Prompt: Scan the records below for the word "with". Copy each line where it appears.

Extracted records:
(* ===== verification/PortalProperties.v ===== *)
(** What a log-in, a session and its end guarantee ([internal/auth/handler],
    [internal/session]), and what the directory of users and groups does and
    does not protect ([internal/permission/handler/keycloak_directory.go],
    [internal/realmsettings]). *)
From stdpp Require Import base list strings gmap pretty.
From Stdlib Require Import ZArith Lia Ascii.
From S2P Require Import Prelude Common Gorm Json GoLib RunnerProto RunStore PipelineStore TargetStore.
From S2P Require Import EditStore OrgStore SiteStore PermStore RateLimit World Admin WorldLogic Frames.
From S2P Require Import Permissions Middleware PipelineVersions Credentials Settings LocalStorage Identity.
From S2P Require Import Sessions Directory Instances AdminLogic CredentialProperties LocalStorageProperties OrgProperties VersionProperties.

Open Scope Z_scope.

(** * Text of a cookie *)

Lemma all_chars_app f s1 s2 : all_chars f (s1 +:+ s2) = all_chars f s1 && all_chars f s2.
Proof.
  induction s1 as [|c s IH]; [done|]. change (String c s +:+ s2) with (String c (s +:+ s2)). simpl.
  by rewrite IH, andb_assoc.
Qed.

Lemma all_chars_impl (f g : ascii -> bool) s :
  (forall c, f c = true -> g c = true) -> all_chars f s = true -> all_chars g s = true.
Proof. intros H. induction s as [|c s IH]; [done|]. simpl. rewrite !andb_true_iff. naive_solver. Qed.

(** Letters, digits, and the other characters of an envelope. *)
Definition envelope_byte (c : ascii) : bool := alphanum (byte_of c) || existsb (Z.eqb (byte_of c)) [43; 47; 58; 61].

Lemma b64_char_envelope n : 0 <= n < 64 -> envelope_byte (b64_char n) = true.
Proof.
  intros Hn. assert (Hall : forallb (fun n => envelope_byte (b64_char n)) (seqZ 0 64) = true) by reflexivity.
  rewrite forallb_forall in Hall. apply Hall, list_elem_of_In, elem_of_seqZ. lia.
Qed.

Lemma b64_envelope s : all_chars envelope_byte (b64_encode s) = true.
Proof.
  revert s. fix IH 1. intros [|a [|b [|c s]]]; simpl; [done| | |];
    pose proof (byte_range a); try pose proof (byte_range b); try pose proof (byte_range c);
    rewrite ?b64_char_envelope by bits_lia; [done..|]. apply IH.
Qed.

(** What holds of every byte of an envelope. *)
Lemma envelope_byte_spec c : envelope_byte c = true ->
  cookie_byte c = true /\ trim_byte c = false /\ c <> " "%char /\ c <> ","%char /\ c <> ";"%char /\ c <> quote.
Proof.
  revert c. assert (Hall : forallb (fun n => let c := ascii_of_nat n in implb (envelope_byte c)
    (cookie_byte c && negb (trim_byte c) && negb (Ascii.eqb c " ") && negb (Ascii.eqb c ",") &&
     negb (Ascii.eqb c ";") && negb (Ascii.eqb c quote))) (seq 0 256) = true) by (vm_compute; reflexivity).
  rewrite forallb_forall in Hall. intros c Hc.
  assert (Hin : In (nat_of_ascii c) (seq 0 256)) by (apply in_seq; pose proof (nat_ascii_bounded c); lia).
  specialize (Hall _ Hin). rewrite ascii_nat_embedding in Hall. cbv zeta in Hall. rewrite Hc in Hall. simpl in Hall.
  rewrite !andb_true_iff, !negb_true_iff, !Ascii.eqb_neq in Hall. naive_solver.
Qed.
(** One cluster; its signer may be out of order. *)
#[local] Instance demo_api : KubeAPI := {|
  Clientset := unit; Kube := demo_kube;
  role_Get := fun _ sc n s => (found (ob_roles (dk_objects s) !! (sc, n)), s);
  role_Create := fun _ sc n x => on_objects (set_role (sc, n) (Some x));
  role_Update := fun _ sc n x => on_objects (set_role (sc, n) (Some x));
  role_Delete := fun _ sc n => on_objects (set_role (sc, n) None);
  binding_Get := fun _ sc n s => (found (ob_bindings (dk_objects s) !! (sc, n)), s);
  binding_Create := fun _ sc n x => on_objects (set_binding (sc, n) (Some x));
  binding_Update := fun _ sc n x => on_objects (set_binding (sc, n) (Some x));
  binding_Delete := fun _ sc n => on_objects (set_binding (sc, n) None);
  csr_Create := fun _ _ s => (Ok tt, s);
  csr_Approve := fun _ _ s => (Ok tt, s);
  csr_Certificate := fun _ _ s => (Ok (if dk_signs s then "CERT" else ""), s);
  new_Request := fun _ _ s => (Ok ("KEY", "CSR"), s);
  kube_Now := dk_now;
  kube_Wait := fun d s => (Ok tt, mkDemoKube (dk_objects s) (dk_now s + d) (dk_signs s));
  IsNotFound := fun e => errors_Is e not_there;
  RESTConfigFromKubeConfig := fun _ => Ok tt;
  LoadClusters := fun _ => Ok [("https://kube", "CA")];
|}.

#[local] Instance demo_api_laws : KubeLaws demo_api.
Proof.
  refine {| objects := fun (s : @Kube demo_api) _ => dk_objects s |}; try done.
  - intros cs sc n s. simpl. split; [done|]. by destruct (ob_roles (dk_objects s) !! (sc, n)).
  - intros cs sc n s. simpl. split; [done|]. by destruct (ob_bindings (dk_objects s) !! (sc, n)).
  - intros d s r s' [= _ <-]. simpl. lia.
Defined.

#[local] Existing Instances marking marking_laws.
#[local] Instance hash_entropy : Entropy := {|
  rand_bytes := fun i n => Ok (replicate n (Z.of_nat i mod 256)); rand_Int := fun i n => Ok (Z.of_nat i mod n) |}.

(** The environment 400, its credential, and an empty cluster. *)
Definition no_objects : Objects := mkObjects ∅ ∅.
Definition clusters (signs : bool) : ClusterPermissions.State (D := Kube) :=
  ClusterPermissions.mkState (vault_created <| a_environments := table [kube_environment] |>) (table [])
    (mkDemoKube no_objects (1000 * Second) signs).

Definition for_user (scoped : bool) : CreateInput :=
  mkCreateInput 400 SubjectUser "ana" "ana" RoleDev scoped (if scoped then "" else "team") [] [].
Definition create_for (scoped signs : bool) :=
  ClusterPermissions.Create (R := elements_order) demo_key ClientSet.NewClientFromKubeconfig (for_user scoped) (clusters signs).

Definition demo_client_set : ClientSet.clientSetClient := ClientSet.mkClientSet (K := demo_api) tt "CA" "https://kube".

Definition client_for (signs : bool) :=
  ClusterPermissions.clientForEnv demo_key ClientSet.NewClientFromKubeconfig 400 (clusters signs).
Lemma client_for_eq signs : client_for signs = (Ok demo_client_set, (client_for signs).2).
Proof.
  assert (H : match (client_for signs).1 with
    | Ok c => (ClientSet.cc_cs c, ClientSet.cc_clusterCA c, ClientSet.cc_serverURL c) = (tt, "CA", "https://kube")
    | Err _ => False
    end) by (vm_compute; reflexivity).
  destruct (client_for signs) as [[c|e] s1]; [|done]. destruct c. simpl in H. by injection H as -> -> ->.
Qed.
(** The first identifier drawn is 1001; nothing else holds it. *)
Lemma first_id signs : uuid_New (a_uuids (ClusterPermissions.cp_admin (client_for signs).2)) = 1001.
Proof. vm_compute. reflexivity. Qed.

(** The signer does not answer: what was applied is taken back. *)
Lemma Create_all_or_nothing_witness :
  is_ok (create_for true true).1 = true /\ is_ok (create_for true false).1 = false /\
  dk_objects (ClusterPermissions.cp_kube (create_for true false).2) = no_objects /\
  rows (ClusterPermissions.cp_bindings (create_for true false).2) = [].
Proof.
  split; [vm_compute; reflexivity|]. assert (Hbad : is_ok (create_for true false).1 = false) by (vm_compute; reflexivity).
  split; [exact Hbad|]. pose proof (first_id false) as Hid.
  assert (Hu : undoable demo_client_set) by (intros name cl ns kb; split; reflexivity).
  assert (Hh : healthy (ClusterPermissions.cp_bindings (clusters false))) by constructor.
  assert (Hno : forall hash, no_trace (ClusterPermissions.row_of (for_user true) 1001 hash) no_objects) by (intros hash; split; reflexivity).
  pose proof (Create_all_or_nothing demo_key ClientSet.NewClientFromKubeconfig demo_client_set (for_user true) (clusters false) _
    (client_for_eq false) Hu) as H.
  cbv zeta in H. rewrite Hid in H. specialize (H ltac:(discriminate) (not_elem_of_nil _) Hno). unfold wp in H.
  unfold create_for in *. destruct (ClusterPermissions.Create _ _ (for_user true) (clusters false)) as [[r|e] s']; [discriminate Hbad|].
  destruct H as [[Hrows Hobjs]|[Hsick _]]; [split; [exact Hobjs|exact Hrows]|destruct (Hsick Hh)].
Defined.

Expected output:
  induction s1 as [|c s IH]; [done|]. change (String c s +:+ s2) with (String c (s +:+ s2)). simpl.
  assert (H : match (client_for signs).1 with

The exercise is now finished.